▶ **Task to carry out**
Reprint the entries without altering anything.

(Saved entries)
(** [bindSeatLocked]. *)
Definition bindSeat (i h : nat) (d : daemon) : daemon :=
  let sub := (dm_sub d + 1)%N in
  (on_grant i (fun g => g <| bg_proc := Some h |> <| bg_sub := sub |>) d) <| dm_sub := sub |>.

(** The record of a name, made when there is none. *)
Definition ensureGrant (fleet : bool) (name : string) (d : daemon) : nat * daemon :=
  match dm_grants d !! name with
  | Some i => (i, d)
  | None =>
    let i := length (dm_heap d) in
    (i, d <| dm_heap ::= fun l => l ++ [new_grant fleet name] |> <| dm_hist ::= fun l => l ++ [no_history] |>
          <| dm_grants ::= <[name := i]> |>)
  end.

(** A record leaves the table, detached. *)
Definition dropGrant (i : nat) (name : string) (d : daemon) : daemon :=
  (detachLocked i d) <| dm_grants ::= delete name |>.

(** One write to a connection. *)
Inductive write_result := WroteOK | WroteTooLarge | WroteBroken.

Definition put_frame (c : Conn) (f : frame) (r : write_result) (d : daemon) : daemon :=
  match r with
  | WroteOK => d <| dm_wire ::= fun m => <[c := default [] (m !! c) ++ [f]]> m |>
  | _ => d
  end.

(** [consumer not reading] and the others. *)
Definition reason_not_reading : string := "consumer not reading; event queue full".
Definition reason_released : string := "released by an operator on another connection".
Definition reason_not_alive : string := "process not alive".

(** ** Requests *)

(** A grant request; [gr_Def] is what [DecodeGrantDefinition] gave. *)
Record grantRequest := MkGrantRequest {
  gr_ID : string; gr_Name : string; gr_Def : option AgentDef; gr_RequireResume : bool;
  gr_Pool : bool; gr_Pick : string; gr_Adopt : bool; gr_Fallback : bool }.

Record releaseRequest := MkReleaseRequest {
  rr_ID : string; rr_Name : string; rr_Disposition : string; rr_Force : bool; rr_Discard : bool }.


Definition codexSandboxWorkspaceWrite : string := "workspace-write".

(** [ApplyBrokerGrantWriteDefault]; [git_roots] says whether the working directory
    has git directories to write to. *)
Definition ApplyBrokerGrantWriteDefault (git_roots : string -> bool) (d : AgentDef) : AgentDef :=
  if negb (bool_decide (d_Provider d = Resolve.ProviderCodex)) then d
  else if negb (bool_decide (default [] (d_DisallowTools d) = [])) then d
  else if negb (bool_decide (d_SandboxMode d = "")) || d_SandboxGitWrite d
          || negb (bool_decide (default [] (d_SandboxWritableRoots d) = [])) || d_SandboxNetworkAccess d then d
  else let d := d <| d_SandboxMode := codexSandboxWorkspaceWrite |> in
       if git_roots (d_WorkDir d) then d <| d_SandboxGitWrite := true |> else d.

▶ **Finished task**
(** [bindSeatLocked]. *)
Definition bindSeat (i h : nat) (d : daemon) : daemon :=
  let sub := (dm_sub d + 1)%N in
  (on_grant i (fun g => g <| bg_proc := Some h |> <| bg_sub := sub |>) d) <| dm_sub := sub |>.

(** The record of a name, made when there is none. *)
Definition ensureGrant (fleet : bool) (name : string) (d : daemon) : nat * daemon :=
  match dm_grants d !! name with
  | Some i => (i, d)
  | None =>
    let i := length (dm_heap d) in
    (i, d <| dm_heap ::= fun l => l ++ [new_grant fleet name] |> <| dm_hist ::= fun l => l ++ [no_history] |>
          <| dm_grants ::= <[name := i]> |>)
  end.

(** A record leaves the table, detached. *)
Definition dropGrant (i : nat) (name : string) (d : daemon) : daemon :=
  (detachLocked i d) <| dm_grants ::= delete name |>.

(** One write to a connection. *)
Inductive write_result := WroteOK | WroteTooLarge | WroteBroken.

Definition put_frame (c : Conn) (f : frame) (r : write_result) (d : daemon) : daemon :=
  match r with
  | WroteOK => d <| dm_wire ::= fun m => <[c := default [] (m !! c) ++ [f]]> m |>
  | _ => d
  end.

(** [consumer not reading] and the others. *)
Definition reason_not_reading : string := "consumer not reading; event queue full".
Definition reason_released : string := "released by an operator on another connection".
Definition reason_not_alive : string := "process not alive".

(** ** Requests *)

(** A grant request; [gr_Def] is what [DecodeGrantDefinition] gave. *)
Record grantRequest := MkGrantRequest {
  gr_ID : string; gr_Name : string; gr_Def : option AgentDef; gr_RequireResume : bool;
  gr_Pool : bool; gr_Pick : string; gr_Adopt : bool; gr_Fallback : bool }.

Record releaseRequest := MkReleaseRequest {
  rr_ID : string; rr_Name : string; rr_Disposition : string; rr_Force : bool; rr_Discard : bool }.


Definition codexSandboxWorkspaceWrite : string := "workspace-write".

(** [ApplyBrokerGrantWriteDefault]; [git_roots] says whether the working directory
    has git directories to write to. *)
Definition ApplyBrokerGrantWriteDefault (git_roots : string -> bool) (d : AgentDef) : AgentDef :=
  if negb (bool_decide (d_Provider d = Resolve.ProviderCodex)) then d
  else if negb (bool_decide (default [] (d_DisallowTools d) = [])) then d
  else if negb (bool_decide (d_SandboxMode d = "")) || d_SandboxGitWrite d
          || negb (bool_decide (default [] (d_SandboxWritableRoots d) = [])) || d_SandboxNetworkAccess d then d
  else let d := d <| d_SandboxMode := codexSandboxWorkspaceWrite |> in
       if git_roots (d_WorkDir d) then d <| d_SandboxGitWrite := true |> else d.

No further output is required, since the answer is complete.